Sr. Engineer - Sterile Process/Capital Project Support-CHE002167: Merck & Co. Inc.

The Sr. Engineer will support the Primaxin process. Primaxin is an antibiotic used to treat bacterial infection. There are two areas of the process in which this position may support. Primaxin is produced in a bulk sterile powder form and it is then filled/finished into vials. Merck's Elkton, Virginia facility is searching for individuals with prior chemical or mechanical process engineering background and education to join this team in both a process support role as well as a capital project capacity to support the existing process as well as a new building all related to the Primaxin product.

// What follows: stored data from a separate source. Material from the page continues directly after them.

(** [s'] is [s] with [x] as the session of [c], or with none when [x] is empty. *)
Record settles (c : IngressConnection) (x : BootstrapTelemetrySession) (s s' : Service) : Prop := {
  settles_ref : ∃ ref, session_ref s c ref ∧
    (∀ ref', s'.(heap) !! ref' = if decide (ref' = ref) then Some x else s.(heap) !! ref') ∧
    (∀ key, JsMap.get s'.(sessions) key =
      if decide (key = toSessionKey c)
      then if decide (telemetry_streamCount x = 0%nat) then None else Some ref
      else JsMap.get s.(sessions) key);
  settles_ok : telemetry_ok x;
}.

(** The object of [c] is no other key's. *)
Lemma session_ref_private c ref s key :
  service_ok s → session_ref s c ref → JsMap.get s.(sessions) key = Some ref →
  key = toSessionKey c.
Proof.
  intros Hs [Hget|Hnone] Hkey; [by eapply (service_injective _ Hs)|].
  destruct (service_live _ Hs _ _ Hkey) as [? ?]. by rewrite Hnone in *.
Qed.

Lemma settles_service_ok c x s s' : service_ok s → settles c x s s' → service_ok s'.
Proof.
  intros Hs [(ref & Href & Hheap & Hsessions) Hx]. split.
  - intros r y. rewrite Hheap. destruct (decide (r = ref)); [naive_solver|].
    apply (service_heap_ok _ Hs).
  - intros key r. rewrite Hsessions, Hheap. destruct (decide (r = ref)); [by eauto|].
    destruct (decide (key = _)); [destruct (decide (_ = 0%nat)); naive_solver|].
    apply (service_live _ Hs).
  - intros k1 k2 r. rewrite !Hsessions.
    destruct (decide (k1 = _)), (decide (k2 = _)); subst; try done;
      try destruct (decide (_ = 0%nat)); try done.
    + intros [= <-] Hget. by rewrite (session_ref_private c ref s k2).
    + intros Hget [= <-]. by rewrite (session_ref_private c ref s k1).
    + apply (service_injective _ Hs).
    + apply (service_injective _ Hs).
  - intros key r. rewrite Hsessions. unfold deref. rewrite Hheap.
    destruct (decide (key = _)) as [|Hne].
    + destruct (decide (_ = 0%nat)); [done|]. intros [= <-]. by rewrite decide_True.
    + intros Hget. rewrite decide_False; [by apply (service_nonempty _ Hs key)|].
      intros ->. by apply Hne, (session_ref_private c ref s).
Qed.

Lemma settles_session_of c x s s' c' :
  service_ok s → settles c x s s' →
  session_of s' c' =
    if decide (toSessionKey c' = toSessionKey c)
    then if decide (telemetry_streamCount x = 0%nat) then None else Some x
    else session_of s c'.
Proof.
  intros Hs [(ref & Href & Hheap & Hsessions) _]. unfold session_of. rewrite Hsessions.
  unfold deref. destruct (decide (toSessionKey c' = _)) as [|Hne].
  - destruct (decide (_ = 0%nat)); [done|]. simpl. by rewrite Hheap, decide_True.
  - destruct (JsMap.get _ (toSessionKey c')) as [r|] eqn:Hget; [|done]. simpl. f_equal.
    rewrite Hheap, decide_False; [done|]. intros ->.
    by apply Hne, (session_ref_private c ref s).
Qed.

(** The session a delivery of [c] works on. *)
Definition session_or_new (s : Service) (c : IngressConnection) : BootstrapTelemetrySession :=
  default (new_telemetry_session DefaultStreamWindowBytes TelemetryWindowGrantBatchBytes)
    (session_of s c).

(** What a delivery of [c] does, run alone: these calls, and this session. *)
Definition delivers (c : IngressConnection) (answer : option SinkError) (s s' : Service) : Prop :=
  ∃ calls, s'.(sink_calls) = s.(sink_calls) ++ calls ∧
  (∀ st, SinkClose st ∈ calls ∨ SinkOpen st ∈ calls → st.(ingressStream_connection) = c) ∧
  ((s'.(heap) = s.(heap) ∧ s'.(sessions) = s.(sessions) ∧ calls = []) ∨
   ∃ x, settles c x s s' ∧
     ∀ st, session_has c x st ↔ open_after calls answer (session_has c (session_or_new s c)) st).

Lemma streamCount_zero x :
  telemetry_streamCount x = 0%nat ↔ ∀ id, JsMap.get x.(telemetry_streamsById) id = None.
Proof. apply JsMap.size_zero. Qed.

(** Keys tell connections apart when sandbox ids hold no colon. *)
Definition plain_connection (c : IngressConnection) : Prop :=
  has_char colon c.(ingress_sandboxInstanceId) = false.

Lemma toSessionKey_inj c c' :
  plain_connection c → plain_connection c' → toSessionKey c = toSessionKey c' → c = c'.
Proof.
  unfold toSessionKey. intros Hc Hc' Hk. destruct c, c'.
  by destruct (key_inj_first _ _ _ _ Hc Hc' Hk) as [? ?]; simplify_eq/=.
Qed.

Lemma delivers_open c answer s s' :
  service_ok s → plain_connection c → delivers c answer s s' →
  service_ok s' ∧ ∃ calls, s'.(sink_calls) = s.(sink_calls) ++ calls ∧
    ∀ st, plain_connection st.(ingressStream_connection) →
      (open_in_service s' st ↔ open_after calls answer (open_in_service s) st).
Proof.
  intros Hs Hc (calls & Hcalls & Hown & [(Hheap & Hsessions & ->)|(x & Hx & Hstreams)]).
  - assert (∀ c', session_of s' c' = session_of s c') as Hsame
      by (intros; unfold session_of, deref; by rewrite Hsessions, Hheap).
    split.
    + destruct Hs as [H1 H2 H3 H4]. split; unfold heap_ok, map_live, deref;
        rewrite ?Hheap, ?Hsessions; done.
    + exists []. split; [done|]. intros st _. unfold open_in_service, open_after. rewrite Hsame.
      split; [|naive_solver]. intros ?. left. split; [done|apply not_elem_of_nil].
  - split; [by eapply settles_service_ok|]. exists calls. split; [done|].
    intros st Hst. unfold open_after, open_in_service. cbn beta.
    rewrite (settles_session_of c x s s') by done.
    destruct (decide (ingressStream_connection st = c)) as [Heq|Hne].
    + rewrite Heq, decide_True by done. specialize (Hstreams st). unfold open_after in Hstreams.
      assert (session_has c (session_or_new s c) st ↔
        ∃ y, session_of s c = Some y ∧ session_has c y st) as Hold.
      { unfold session_or_new. destruct (session_of s c) as [y|]; simpl.
        - naive_solver.
        - split; [|naive_solver]. intros (_ & ? & ? & _). done. }
      rewrite <-Hold, <-Hstreams. case_decide as Hcount; [|naive_solver].
      rewrite streamCount_zero in Hcount. split; [naive_solver|].
      intros (_ & ? & Hget & _). by rewrite Hcount in Hget.
    + rewrite decide_False by (contradict Hne; by apply toSessionKey_inj).
      split.
      * intros Hopen. left. split; [done|]. contradict Hne. apply Hown. by left.
      * intros [[? _]|[-> _]]; [done|]. contradict Hne. apply Hown. right. set_solver.
Qed.

(** *** The streams of a session after each of its operations *)

Lemma has_close c x id stream st :
  telemetry_ok x → JsMap.get x.(telemetry_streamsById) id = Some stream →
  session_has c (telemetry_closeStream id x).2 st ↔
    session_has c x st ∧ st ≠ toIngressStream c stream.
Proof.
  intros Hx Hget. pose proof (law_close (T := BootstrapTelemetrySession) id x Hx) as Hlaw.
  cbn [session_closeStream session_streams telemetry_session] in Hlaw.
  destruct (telemetry_ok_id _ Hx _ _ Hget) as [Hid _].
  destruct (telemetry_closeStream id x) as [r x'].
  destruct Hlaw as (_ & _ & _ & _ & Hstreams). cbn [snd]. unfold session_has.
  cbn [session_streams telemetry_session] in Hstreams.
  rewrite Hstreams. unfold put_stream.
  destruct (decide (id = st.(ingressStream_streamId))) as [Heq|Hne].
  - split; [naive_solver|]. intros [(Hc & stream' & Hget' & Hinfo) []].
    destruct st as [info connection id']. unfold toIngressStream. simpl in *. congruence.
  - split; [|naive_solver]. intros H. split; [done|]. intros ->. simpl in Hne. congruence.
Qed.

Lemma has_same_streams c x x' id stream stream' st :
  (∀ id', JsMap.get x'.(telemetry_streamsById) id' =
     put_stream x.(telemetry_streamsById) id (Some stream') id') →
  JsMap.get x.(telemetry_streamsById) id = Some stream →
  stream'.(stream_info) = stream.(stream_info) →
  session_has c x' st ↔ session_has c x st.
Proof.
  intros Hx' Hget Hinfo. unfold session_has. rewrite Hx'. unfold put_stream.
  destruct (decide (id = st.(ingressStream_streamId))) as [<-|]; [|done].
  rewrite Hget. naive_solver congruence.
Qed.

Lemma has_open c x input response stream x' st :
  telemetry_ok x → telemetry_openStream input x = (OpenAccepted response stream, x') →
  (session_has c x' st ↔ session_has c x st ∨ st = toIngressStream c stream) ∧
  ¬ session_has c x (toIngressStream c stream) ∧
  JsMap.get x'.(telemetry_streamsById) stream.(stream_streamId) = Some stream.
Proof.
  intros Hx Hopen. pose proof (law_open (T := BootstrapTelemetrySession) input x Hx) as Hlaw.
  cbn [session_openStream telemetry_session] in Hlaw. rewrite Hopen in Hlaw.
  destruct Hlaw as (family & _ & Hnone & _ & _ & _ & _ & _ & Hstreams).
  cbn [session_streams telemetry_session] in *. unfold session_has.
  split; [|split; [|rewrite Hstreams; unfold put_stream; by rewrite decide_True]]; cycle 1.
  { simpl. rewrite Hnone. naive_solver. }
  rewrite Hstreams. unfold put_stream.
  destruct (decide (stream_streamId stream = st.(ingressStream_streamId))) as [Heq|Hne].
  - rewrite <-Heq, Hnone. destruct st as [info connection id']. unfold toIngressStream. simpl in *.
    naive_solver congruence.
  - split; [by left|]. intros [?| ->]; [done|]. simpl in Hne. congruence.
Qed.

Lemma has_consume c x n id stream x' :
  telemetry_ok x → telemetry_consumeWindow n id x = (ConsumeOk stream, x') →
  stream.(stream_streamId) = id ∧ JsMap.get x'.(telemetry_streamsById) id = Some stream ∧
  ∀ st, session_has c x' st ↔ session_has c x st.
Proof.
  intros Hx Hrun. pose proof (law_consume (T := BootstrapTelemetrySession) n id x Hx) as Hlaw.
  cbn [session_consumeWindow session_streams telemetry_session] in Hlaw. rewrite Hrun in Hlaw.
  destruct (JsMap.get _ id) as [old|] eqn:Hget; [|naive_solver].
  destruct (telemetry_ok_id _ Hx _ _ Hget) as [Hid _].
  destruct (decide (n ≤ _)); [|naive_solver].
  destruct Hlaw as ([= ->] & _ & _ & _ & Hstreams).
  cbn [session_streams telemetry_session] in Hstreams.
  split; [done|]. split; [rewrite Hstreams; unfold put_stream; by rewrite decide_True|].
  intros st. by apply (has_same_streams c x x' id old (consumed old n)).
Qed.

Lemma has_grant c x id st :
  telemetry_ok x →
  session_has c (telemetry_grantWindowIfNeeded id x).2 st ↔ session_has c x st.
Proof.
  intros Hx. pose proof (law_grant (T := BootstrapTelemetrySession) id x Hx) as Hlaw.
  cbn [session_grantWindowIfNeeded session_streams telemetry_session] in Hlaw.
  destruct (telemetry_grantWindowIfNeeded id x) as [r x']. cbn [snd].
  destruct (JsMap.get _ id) as [old|] eqn:Hget; [|by destruct Hlaw as [_ ->]].
  destruct (decide (_ ≤ _)); [|by destruct Hlaw as [_ ->]].
  destruct Hlaw as (_ & _ & _ & _ & Hstreams).
  cbn [session_streams telemetry_session] in Hstreams.
  by apply (has_same_streams c x x' id old (granted old)).
Qed.

Lemma streamCount_has x id stream :
  JsMap.get x.(telemetry_streamsById) id = Some stream → telemetry_streamCount x ≠ 0%nat.
Proof. intros Hget Hz. rewrite streamCount_zero in Hz. by rewrite Hz in Hget. Qed.

(** *** Settling *)

(** [s'] is [s] with [x] as the object [ref], its map untouched. *)
Definition works (ref : nat) (x : BootstrapTelemetrySession) (s s' : Service) : Prop :=
  (∀ ref', s'.(heap) !! ref' = if decide (ref' = ref) then Some x else s.(heap) !! ref') ∧
  s'.(sessions) = s.(sessions).

Lemma works_update ref x y s s1 :
  works ref y s s1 → works ref x s (with_session ref x s1).
Proof.
  intros [Hheap Hm]. split; [|done]. intros ref'. cbn [heap with_session]. rewrite lookup_insert.
  rewrite Hheap. destruct (decide (ref = ref')) as [<-|]; [by rewrite decide_True|].
  by rewrite !decide_False.
Qed.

Primary activities include (but are not limited to):

• Develop, design, construct, validate or operate aseptic processes and facilities using new or existing technologies for a sterile environment.
• Provide leadership for troubleshooting and efficiently resolving manufacturing problems. Effectively develop and implement corrective actions to unplanned (atypical) manufacturing events to ensure a consistent and reliable supply of sterile products.
• Development of sound scientific justification for planned material and process and equipment changes.
• Maintenance of working relationships with MMD (Merck Manufacturing Division) sites and with architectural and engineering firms, construction management firms, outside vendors, and state and federal agencies (FDA/OSHA/EPA) with whom Merck interfaces.
• Analysis of current and proposed safety/environmental and drug product regulatory requirements and determination of the applicability and impact on Merck operations.
• Initiating and implementing new, creative ideas to reduce costs and improve productivity.
• Prepares and/or provides review and guidance for documentation preparation, maintenance, and review including SOP's, regulatory filings, process descriptions, atypical process reports, and change requests.
• Ability to thoroughly investigate processing abnormalities and drive to root cause analysis, clearly document the results of the investigation and implement appropriate corrective actions.

• Sr. Engineers may be put in a position of leadership in the areas of project and investigation management, supervisory experience, and experience with change management.

Qualifications

Requirements:

• Bachelor of Science in Chemical Engineering, Mechanical Engineering, or Biomedical Engineering
• 5 years experience in a process engineering support or capital project engineering role supporting an FDA regulated process

Preferred:

• Experience with a sterile/aseptic process
• Experience with a pharmaceutical manufacturing process